We can plot the resulting classification boundary on the test data, along with our test accuracy, with the following pyplot code:

def plotDecisionBoundary(X, Y, nn, values=[0.05, 0.5, 0.95], title=''):
    x_min, x_max = X[:,0].min() - 1, X[:,0].max() + 1
    y_min, y_max = X[:,1].min() - 1, X[:,1].max() + 1
    h = max((x_max-x_min)/200., (y_max-y_min)/200.)
    xx, yy = np.meshgrid(np.arange(x_min, x_max, h),
                         np.arange(y_min, y_max, h))
    zz = np.array([nn.predict(x)[0] for x in np.c_[xx.ravel(), yy.ravel()]])
    zz = zz.reshape(xx.shape)

    # plot margins as contour(s)
    CS = plt.contour(xx, yy, zz, values, 
                     colors='black', linestyles=['dotted', 'solid', 'dotted'], 
                     linewidths=[1,2,1])
    plt.clabel(CS, fontsize=9, inline=1, fmt='%1.2f')

    # plot data
    colors = ['b' if np.argmax(yi)==1 else 'y' for yi in Y]
    plt.scatter(X[:,0], X[:,1], c=colors, alpha=0.5)

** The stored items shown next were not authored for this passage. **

(** The inner loop ends with a batch that fits, or with a single message that does not. *)
Lemma shrink_spec (fuel : nat) (current next : list Msg) :
  (length current <= S fuel)%nat -> current <> [] ->
  match shrink fuel current next with
  | Ok (current', next') =>
      current' <> [] /\ current' ++ next' = current ++ next /\
      encoded_size current' <= max_batch_size
  | Err e => e = MessageTooLargeToRefine /\
      exists m, m ∈ current /\ max_batch_size < encoded_size [m]
  | Panic => False
  end.
Proof.
  revert current next. induction fuel as [|fuel IH]; intros current next Hlen Hne;
    cbn [SubstrateMessagesSource.shrink_batch];
    (destruct (max_batch_size <? encoded_size current) eqn:Esize; [|split_and!; [done|done|lia]]).
  - destruct current as [|m [|]]; simpl in *; [done| |lia]. split; [done|].
    exists m. split; [by left|lia].
  - destruct (length current <=? 1)%nat eqn:E1.
    { destruct current as [|m [|]]; simpl in *; [done| |lia]. split; [done|].
      exists m. split; [by left|lia]. }
    destruct (exists_last Hne) as (pre & m & ->). rewrite last_snoc, removelast_last.
    apply Nat.leb_gt in E1. rewrite length_app in *. simpl in *.
    specialize (IH pre (m :: next) ltac:(lia) ltac:(intros ->; simpl in *; lia)).
    destruct (shrink fuel pre (m :: next)) as [[current' next']|e|]; [| |done].
    + destruct IH as (? & Happ & ?). split_and!; [done| |done]. by rewrite Happ, <- app_assoc.
    + destruct IH as (-> & m' & Hin & ?). split; [done|]. exists m'.
      split; [apply elem_of_app; by left|done].
Qed.

Lemma split_spec (fuel : nat) (msgs : list Msg) :
  (length msgs <= fuel)%nat ->
  match split fuel msgs with
  | Ok batches =>
      concat batches = msgs /\
      Forall (fun batch => batch <> [] /\ encoded_size batch <= max_batch_size) batches
  | Err e => e = MessageTooLargeToRefine /\
      exists m, m ∈ msgs /\ max_batch_size < encoded_size [m]
  | Panic => False
  end.
Proof.
  revert msgs. induction fuel as [|fuel IH]; intros msgs Hlen.
  { destruct msgs; simpl in *; [done|lia]. }
  destruct msgs as [|m0 msgs]; [done|]. cbn [SubstrateMessagesSource.split_loop].
  pose proof (shrink_spec (length (m0 :: msgs)) (m0 :: msgs) [] ltac:(lia) ltac:(done)) as Hs.
  destruct (shrink _ (m0 :: msgs) []) as [[current next]|e|]; cbn [obind]; [| |done].
  2: { done. }
  destruct Hs as (Hne & Happ & Hsize). rewrite app_nil_r in Happ.
  assert (length next <= fuel)%nat as Hnext.
  { apply (f_equal length) in Happ. rewrite length_app in Happ. simpl in *.
    destruct current; simpl in *; [done|lia]. }
  specialize (IH next Hnext). destruct (split fuel next) as [batches|e|]; cbn [obind]; [| |done].
  - destruct IH as [Hc Hall]. simpl. rewrite Hc. by split; [|constructor].
  - destruct IH as (-> & m & Hin & ?). split; [done|]. exists m.
    rewrite <- Happ. split; [apply elem_of_app; by right|done].
Qed.
End SplitFacts.

(** Splitting the messages whose weights are refined at the target always ends.  The
    batches put together are the messages in their order, none is empty and each fits
    in the call; splitting fails only if some message does not fit on its own. *)
Theorem split_msgs_to_refine_correct {E Msg : Type} (encoded_size : list Msg -> Z)
  (max_batch_size : Z) (msgs : list Msg) :
  match SubstrateMessagesSource.split_msgs_to_refine (E := E) encoded_size max_batch_size msgs with
  | Ok batches =>
      concat batches = msgs /\
      Forall (fun batch => batch <> [] /\ encoded_size batch <= max_batch_size) batches
  | Err e => e = MessageTooLargeToRefine /\
      exists m, m ∈ msgs /\ max_batch_size < encoded_size [m]
  | Panic => False
  end.
Proof. by apply split_spec. Qed.

(** ** Validation of message details *)

Section DetailsFacts.
Context `{WeightOps} {E : Type}.
Abbreviation result A := (outcome (SubstrateError E) A).
Import SubstrateMessagesSource.

Lemma validate_loop_spec (l1 l2 : list Z) :
  (length l1 <= length l2)%nat ->
  validate_loop (E := E) l1 l2 = Ok tt <-> l1 = take (length l1) l2.
Proof.
  revert l2. induction l1 as [|x l1 IH]; intros [|y l2]; simpl; try done; [lia|]. intros Hlen.
  destruct (x =? y) eqn:Exy.
  - apply Z.eqb_eq in Exy as ->. rewrite IH by lia. split; [by intros <-|by intros [= <-]].
  - apply Z.eqb_neq in Exy. split; [done|by intros [= ? _]].
Qed.

Lemma validate_spec (details : list OutboundMessageDetails) (a b : Z) :
  validate_out_msgs_details (E := E) details (Range a b) = Ok tt <->
  (out_nonce <$> details) = seqZ (b - Z.of_nat (length details) + 1) (Z.of_nat (length details)) /\
  Z.of_nat (length details) <= Z.max 0 (b - a + 1) /\ (details = [] -> b < a).
Proof.
  unfold validate_out_msgs_details. simpl. rewrite length_seqZ.
  destruct (_ <? length details)%nat eqn:Elen.
  { split; [done|]. intros (_ & Hlen & _). apply Nat.ltb_lt in Elen. lia. }
  apply Nat.ltb_ge in Elen.
  destruct details as [|d ds].
  { destruct (seqZ a (b - a + 1)) as [|x l] eqn:Es; simpl.
    - apply (f_equal length) in Es. rewrite length_seqZ in Es. simpl in Es. split; [|done].
      intros _. split_and!; [done|lia|intros _; lia].
    - apply (f_equal length) in Es. rewrite length_seqZ in Es. simpl in Es. split; [done|].
      intros (_ & _ & Hlt). specialize (Hlt eq_refl). lia. }
  set (details := d :: ds) in *. set (k := Z.of_nat (length details)) in *.
  assert (0 < k) by (unfold k, details; simpl; lia).
  assert (seqZ a (b - a + 1) = seqZ a (b - a + 1 - k) ++ seqZ (b - k + 1) k) as Hall.
  { replace (b - a + 1) with ((b - a + 1 - k) + k) at 1 by lia. rewrite seqZ_app by lia.
    do 2 f_equal. lia. }
  rewrite validate_loop_spec by (rewrite length_fmap, !length_reverse, length_seqZ; lia).
  rewrite length_fmap, length_reverse, Hall, reverse_app.
  rewrite take_app_length' by (rewrite length_reverse, length_seqZ; lia).
  rewrite fmap_reverse. split.
  - intros Heq%(inj reverse). split_and!; [done|lia|done].
  - intros (Heq & _ & _). by rewrite Heq.
Qed.

Context (message_payload : MessageNonce -> result (option MessagePayload)).
Context (inbound_message_details :
  list (MessagePayload * OutboundMessageDetails) -> result (list Weight)).

Lemma read_payloads_spec details l :
  read_payloads message_payload details = Ok l -> snd <$> l = details.
Proof.
  revert l. induction details as [|d details IH]; intros l; simpl; [by intros [= <-]|].
  intros H'. outcome_ok. f_equal. by apply IH.
Qed.

(** Refining changes nothing but the weights. *)
Lemma refine_batches_spec batches l :
  refine_batches inbound_message_details batches = Ok l ->
  (fun d => (out_nonce d, out_size d)) <$> l =
  (fun m => (out_nonce m.2, out_size m.2)) <$> concat batches.
Proof.
  revert l. induction batches as [|batch batches IH]; intros l; simpl; [by intros [= <-]|].
  intros H'. apply obind_Ok in H' as (refined & Hb & H').
  apply obind_Ok in H' as (rest & Hr%IH & [= <-]). rewrite !fmap_app, Hr. f_equal.
  unfold refine_batch in Hb. apply obind_Ok in Hb as (ws & _ & Hb).
  apply obind_Ok in Hb as ([] & Hlen%ensure_Ok%Nat.eqb_eq & [= <-]). clear - Hlen.
  revert ws Hlen. induction batch as [|m batch IH]; intros [|w ws]; simpl; try done.
  intros [= Hlen]. f_equal. by apply IH.
Qed.

Lemma map_insert_last {A : Type} (k : Z) (v : A) (m : list (Z * A)) :
  Forall (fun e => e.1 < k) m -> map_insert k v m = m ++ [(k, v)].
Proof.
  induction 1 as [|[k' v'] m Hk _ IH]; simpl in *; [done|].
  rewrite (proj2 (Z.ltb_ge _ _)) by lia. rewrite (proj2 (Z.eqb_neq _ _)) by lia. by rewrite IH.
Qed.

Lemma map_of_increasing (l : list OutboundMessageDetails) m :
  StronglySorted Z.lt (m.*1 ++ (out_nonce <$> l)) ->
  fold_left (fun m d => map_insert (out_nonce d)
               (Details (out_dispatch_weight d) (out_size d) tt) m) l m =
  m ++ ((fun d => (out_nonce d, Details (out_dispatch_weight d) (out_size d) tt)) <$> l).
Proof.
  revert m. induction l as [|d l IH]; intros m Hs; [by rewrite app_nil_r|].
  cbn [fold_left]. rewrite fmap_cons in *. rewrite map_insert_last.
  - rewrite IH; [by rewrite <- app_assoc|]. rewrite fmap_app, <- app_assoc. done.
  - apply Forall_forall. intros e He. apply StronglySorted_app in Hs as (Hs & _).
    apply Hs; [|by left]. apply list_elem_of_fmap. by exists e.
Qed.
End DetailsFacts.

Lemma refined_sizes `{WeightOps} (details refined : list OutboundMessageDetails) :
  Forall (fun d => is_u32 (out_size d)) details ->
  (fun d => (out_nonce d, out_size d)) <$> refined =
  (fun d => (out_nonce d, out_size d)) <$> details ->
  sizes_ok ((fun d => (out_nonce d, Details (out_dispatch_weight d) (out_size d) tt)) <$> refined).
Proof.
  revert details. unfold sizes_ok. induction refined as [|d refined IH]; intros [|d' details]; simpl;
    try done.
  intros [Hd Hds]%Forall_cons [= _ Hsize Heq]. constructor; [simpl; by rewrite Hsize|].
  by apply (IH details).
Qed.

(** What the source client hands to the delivery race is a valid range of messages: it ends
    with the last nonce that was asked for, it has no gaps, and only messages from its
    front may be missing because they have been pruned.  Asking for no message gives
    the empty range.  Any other answer of the runtime is turned into an error. *)
Theorem generated_details_are_valid `{WeightOps} {E : Type}
  (message_details : RangeInclusive -> outcome (SubstrateError E) (list OutboundMessageDetails))
  message_payload encoded_size (max_batch_size : Z) inbound_message_details (a b : MessageNonce) m :
  0 <= a -> b < u64_max ->
  (forall l, message_details (Range a b) = Ok l -> Forall (fun d => is_u32 (out_size d)) l) ->
  SubstrateMessagesSource.generated_message_details message_details message_payload encoded_size
    max_batch_size inbound_message_details (Range a b) = Ok m ->
  sizes_ok m /\
  (m = [] /\ b < a \/ valid_range m /\ a <= range_begin m /\ range_end m = b).
Proof.
  intros Ha Hb Hsizes Hgen. unfold SubstrateMessagesSource.generated_message_details in Hgen.
  apply obind_Ok in Hgen as (details & Hdet & Hgen). specialize (Hsizes _ Hdet).
  apply obind_Ok in Hgen as ([] & Hval%validate_spec & Hgen).
  apply obind_Ok in Hgen as (payloads & Hpay%read_payloads_spec & Hgen).
  apply obind_Ok in Hgen as (batches & Hsplit & Hgen).
  apply obind_Ok in Hgen as (refined & Href%refine_batches_spec & [= <-]).
  pose proof (split_spec (E := E) encoded_size max_batch_size (length payloads) payloads ltac:(lia)) as Hs.
  unfold SubstrateMessagesSource.split_msgs_to_refine in Hsplit. rewrite Hsplit in Hs.
  destruct Hs as [Hconcat _]. rewrite Hconcat in Href. clear Hsplit Hconcat batches Hdet.
  destruct Hval as (Hn & Hlen & Hempty).
  assert ((fun d => (out_nonce d, out_size d)) <$> refined =
          (fun d => (out_nonce d, out_size d)) <$> details) as Heq.
  { by rewrite Href, <- Hpay, <- list_fmap_compose. }
  clear Href Hpay payloads.
  assert (out_nonce <$> refined = out_nonce <$> details) as Hnonces.
  { apply (f_equal (fmap fst)) in Heq. by rewrite <- !list_fmap_compose in Heq. }
  assert (length refined = length details) as Hlength
    by (apply (f_equal length) in Heq; by rewrite !length_fmap in Heq).
  rewrite Hn in Hnonces. rewrite map_of_increasing; simpl.
  2: { rewrite Hnonces. apply seqZ_sorted. }
  set (m := _ <$> refined).
  assert (m.*1 = out_nonce <$> refined) as Hkeys by (unfold m; by rewrite <- list_fmap_compose).
  rewrite Hnonces in Hkeys. split; [exact (refined_sizes _ _ Hsizes Heq)|].
  pose proof (details_from_of_keys _ _ _ Hkeys) as Hfrom.
  destruct (decide (details = [])) as [Hnil|Hne].
  - left. subst details. destruct refined; [|done]. split; [done|by apply Hempty].
  - right. assert (m <> []) as Hm.
    { intros Hm. apply (f_equal length) in Hm. unfold m in Hm. rewrite length_fmap, Hlength in Hm.
      by destruct details. }
    assert (0 < length details)%nat by (destruct details; [done|simpl; lia]).
    pose proof (details_from_begin _ _ Hfrom Hm) as Hbegin.
    pose proof (details_from_end _ _ Hfrom Hm) as Hend. unfold m in Hend.
    rewrite length_fmap, Hlength in Hend. fold m in Hend. simpl. rewrite Hbegin.
    split_and!; try done; lia.
Qed.

(** The runtime has the messages 4 to 6 of the range 3 to 6. *)
Module PrunedRange.
Definition message_details (nonces : RangeInclusive) :
  outcome (SubstrateError unit) (list OutboundMessageDetails) :=
  Ok [OutDetails 4 weight_zero 10; OutDetails 5 weight_zero 20; OutDetails 6 weight_zero 30].

Definition generated : outcome (SubstrateError unit) (MessageDetailsMap unit) :=
  SubstrateMessagesSource.generated_message_details message_details (fun n => Ok (Some [n]))
    (fun batch => 4 + 8 * Z.of_nat (length batch)) 20
    (fun batch => Ok ((fun _ => U64Weight.parts 7 7) <$> batch)) (Range 3 6).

    plt.xlabel('$x_1$', fontsize=16)
    plt.ylabel('$x_2$', fontsize=16)
    plt.title(title, fontsize=18)

This will give us not only the classification boundary — i.e., where the neural network is \(>50\%\) sure data is in one class or another — but gives us an indication of the 95% probability region too. The tighter this is to the 50% divider, the more “confident” our model is. The resulting plot is shown below.

NN on XOR dataset

Note our “architecture” for this data was very simple: our input layer, corresponding to the data, was two neurons. We then had a single hidden layer of only 10 neurons, using ReLU activations. Finally, we had two neurons in the output layer to account for our binary classification task. With this relatively simple architecture, we were able to achieve 96% accuracy on the test set for this canned, but illustrative example.

Case study 2: MNIST Handwritten Digit Recognition

Now let’s try a more interesting example: the MNIST dataset. This database of images of handwritten digits has been a mainstay of testing machine learning and image processing algorithms for many years (the original NIST data dates back to the mid-1990s). Each datapoint consists of a 28x28 grayscale pixel capture of a human’s handwritten digit, and the associated actual digit being written. The data is hosted by Yann LeCun, and due to its ubiquity as an ML benchmark, tutorials abound for using it.

As opposed to going down the rabbit hole of convolutional neural networks or other more sophisticated ways to handle image processing and “computer vision,” let’s collapse each 28x28 image into a single vector of length 784. We will encode the 10 class labels with a 1-hot encoding.

We load the data, normalize it (try doing the classification without normalizing — what happens? why?), and train on 1,000 examples of each digit. As our architecture we again choose a single hidden layer, this time of 20 neurons. We achieve 99% accuracy on the training set, and, perhaps surprisingly, 97% accuracy on the test set! Let’s take a look at some of our misclassified digits.

Example errors on MNIST

Further reading

This is a tiny skeleton of a neural network framework. The aim was not to develop a rigorous product, but to develop a working one that gives some insight into the inner workings of a neural network without getting bogged down in production level code optimizations and error checking.

Besides, due to the interest in the subject, there are many, many more sophisticated frameworks already out there, in your programming language of choice. I’ll mention the two that I think are the most well-known and best documented, but of course there are many others. First, the TensorFlow project, which offers an extremely powerful API and is both beginner and expert friendly. Second, a more Python-specific package that also uses GPU acceleration is PyTorch. Both have some excellent tutorials and are worth checking out.

I hope you’ve enjoyed this two-part tutorial, and I welcome any feedback.